Records from a dataset
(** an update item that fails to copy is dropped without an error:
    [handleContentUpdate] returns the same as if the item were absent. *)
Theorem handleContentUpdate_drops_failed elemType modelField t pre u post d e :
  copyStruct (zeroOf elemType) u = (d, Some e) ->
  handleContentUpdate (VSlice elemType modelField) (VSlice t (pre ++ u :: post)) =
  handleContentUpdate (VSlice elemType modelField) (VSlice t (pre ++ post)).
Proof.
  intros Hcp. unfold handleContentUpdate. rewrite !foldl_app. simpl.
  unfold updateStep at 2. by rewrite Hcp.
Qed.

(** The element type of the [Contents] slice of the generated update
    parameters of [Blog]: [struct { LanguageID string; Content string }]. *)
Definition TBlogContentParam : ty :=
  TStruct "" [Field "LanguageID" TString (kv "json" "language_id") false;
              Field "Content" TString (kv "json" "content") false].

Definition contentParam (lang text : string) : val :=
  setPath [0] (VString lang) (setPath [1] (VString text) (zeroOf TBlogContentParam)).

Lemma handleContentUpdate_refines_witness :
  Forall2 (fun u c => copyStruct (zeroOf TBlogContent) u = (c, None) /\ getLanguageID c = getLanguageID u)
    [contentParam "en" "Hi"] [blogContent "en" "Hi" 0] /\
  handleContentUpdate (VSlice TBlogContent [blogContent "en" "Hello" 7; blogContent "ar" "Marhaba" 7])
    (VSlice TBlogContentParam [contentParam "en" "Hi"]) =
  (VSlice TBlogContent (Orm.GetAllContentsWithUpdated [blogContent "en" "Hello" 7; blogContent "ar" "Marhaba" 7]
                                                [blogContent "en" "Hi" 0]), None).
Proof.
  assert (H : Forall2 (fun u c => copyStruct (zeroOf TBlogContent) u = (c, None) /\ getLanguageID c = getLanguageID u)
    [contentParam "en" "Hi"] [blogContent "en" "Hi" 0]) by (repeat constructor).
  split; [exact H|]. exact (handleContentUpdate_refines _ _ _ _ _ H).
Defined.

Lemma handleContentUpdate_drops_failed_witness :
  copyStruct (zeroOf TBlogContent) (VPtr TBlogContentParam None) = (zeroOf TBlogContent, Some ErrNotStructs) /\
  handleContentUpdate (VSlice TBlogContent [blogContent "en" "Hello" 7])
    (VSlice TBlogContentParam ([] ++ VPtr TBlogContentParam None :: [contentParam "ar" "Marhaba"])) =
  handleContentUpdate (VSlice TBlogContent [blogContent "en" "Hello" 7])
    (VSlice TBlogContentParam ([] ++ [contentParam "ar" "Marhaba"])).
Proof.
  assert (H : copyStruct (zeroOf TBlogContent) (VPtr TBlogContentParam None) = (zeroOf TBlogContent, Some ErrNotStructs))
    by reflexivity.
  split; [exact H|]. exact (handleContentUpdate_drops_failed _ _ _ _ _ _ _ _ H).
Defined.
--
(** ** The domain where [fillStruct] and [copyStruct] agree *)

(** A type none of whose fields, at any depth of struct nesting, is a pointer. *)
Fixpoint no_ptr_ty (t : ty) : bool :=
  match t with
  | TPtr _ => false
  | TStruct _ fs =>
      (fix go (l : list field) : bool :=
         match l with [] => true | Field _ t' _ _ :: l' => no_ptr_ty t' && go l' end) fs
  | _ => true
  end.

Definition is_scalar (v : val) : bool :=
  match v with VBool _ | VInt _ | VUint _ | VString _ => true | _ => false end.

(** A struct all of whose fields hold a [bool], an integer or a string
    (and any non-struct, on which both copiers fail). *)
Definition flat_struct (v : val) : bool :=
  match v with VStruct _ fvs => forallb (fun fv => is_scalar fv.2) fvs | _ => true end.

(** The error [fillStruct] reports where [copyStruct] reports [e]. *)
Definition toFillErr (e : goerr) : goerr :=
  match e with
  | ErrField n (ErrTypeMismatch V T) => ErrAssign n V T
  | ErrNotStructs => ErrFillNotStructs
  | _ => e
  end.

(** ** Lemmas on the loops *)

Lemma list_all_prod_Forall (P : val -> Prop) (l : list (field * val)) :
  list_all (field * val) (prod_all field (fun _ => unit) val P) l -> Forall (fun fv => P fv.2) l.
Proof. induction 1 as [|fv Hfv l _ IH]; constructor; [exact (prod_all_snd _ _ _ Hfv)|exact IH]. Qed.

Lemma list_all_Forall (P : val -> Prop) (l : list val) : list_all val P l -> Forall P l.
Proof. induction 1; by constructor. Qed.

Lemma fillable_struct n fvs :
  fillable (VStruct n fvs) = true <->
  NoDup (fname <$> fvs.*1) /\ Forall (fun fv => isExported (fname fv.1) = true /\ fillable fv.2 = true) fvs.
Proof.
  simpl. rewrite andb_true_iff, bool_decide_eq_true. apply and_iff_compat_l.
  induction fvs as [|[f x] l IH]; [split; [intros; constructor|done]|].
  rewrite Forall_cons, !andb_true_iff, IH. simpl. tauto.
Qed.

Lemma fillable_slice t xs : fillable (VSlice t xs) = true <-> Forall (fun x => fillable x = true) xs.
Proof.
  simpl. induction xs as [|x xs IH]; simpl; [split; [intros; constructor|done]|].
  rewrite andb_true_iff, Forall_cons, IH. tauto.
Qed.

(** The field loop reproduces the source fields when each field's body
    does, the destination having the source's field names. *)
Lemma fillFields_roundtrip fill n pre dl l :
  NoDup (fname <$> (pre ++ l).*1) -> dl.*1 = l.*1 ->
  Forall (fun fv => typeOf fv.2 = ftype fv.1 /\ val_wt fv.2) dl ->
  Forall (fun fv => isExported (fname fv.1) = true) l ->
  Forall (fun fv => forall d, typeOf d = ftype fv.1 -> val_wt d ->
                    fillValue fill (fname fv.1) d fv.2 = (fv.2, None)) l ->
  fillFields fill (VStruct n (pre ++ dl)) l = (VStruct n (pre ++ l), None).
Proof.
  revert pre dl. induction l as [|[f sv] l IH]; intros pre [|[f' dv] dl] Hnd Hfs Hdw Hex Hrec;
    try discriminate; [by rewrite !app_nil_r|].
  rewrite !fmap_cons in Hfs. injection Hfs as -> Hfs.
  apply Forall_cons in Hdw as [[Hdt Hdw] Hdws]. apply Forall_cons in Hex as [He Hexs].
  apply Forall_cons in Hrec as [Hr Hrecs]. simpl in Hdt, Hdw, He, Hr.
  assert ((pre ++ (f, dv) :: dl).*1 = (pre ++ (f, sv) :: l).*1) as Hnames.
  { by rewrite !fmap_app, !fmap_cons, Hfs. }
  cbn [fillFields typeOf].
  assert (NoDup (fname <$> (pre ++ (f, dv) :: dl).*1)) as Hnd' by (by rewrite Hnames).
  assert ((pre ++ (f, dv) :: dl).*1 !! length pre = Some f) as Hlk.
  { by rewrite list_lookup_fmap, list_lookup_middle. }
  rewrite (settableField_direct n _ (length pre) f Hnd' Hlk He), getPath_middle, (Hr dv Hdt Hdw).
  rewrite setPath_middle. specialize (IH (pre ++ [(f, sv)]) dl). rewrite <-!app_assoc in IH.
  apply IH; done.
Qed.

*About this task*.
Your answer should be the lines of the records that hold the string "getLanguageID".

*Written solution*.
  Forall2 (fun u c => copyStruct (zeroOf TBlogContent) u = (c, None) /\ getLanguageID c = getLanguageID u)
  assert (H : Forall2 (fun u c => copyStruct (zeroOf TBlogContent) u = (c, None) /\ getLanguageID c = getLanguageID u)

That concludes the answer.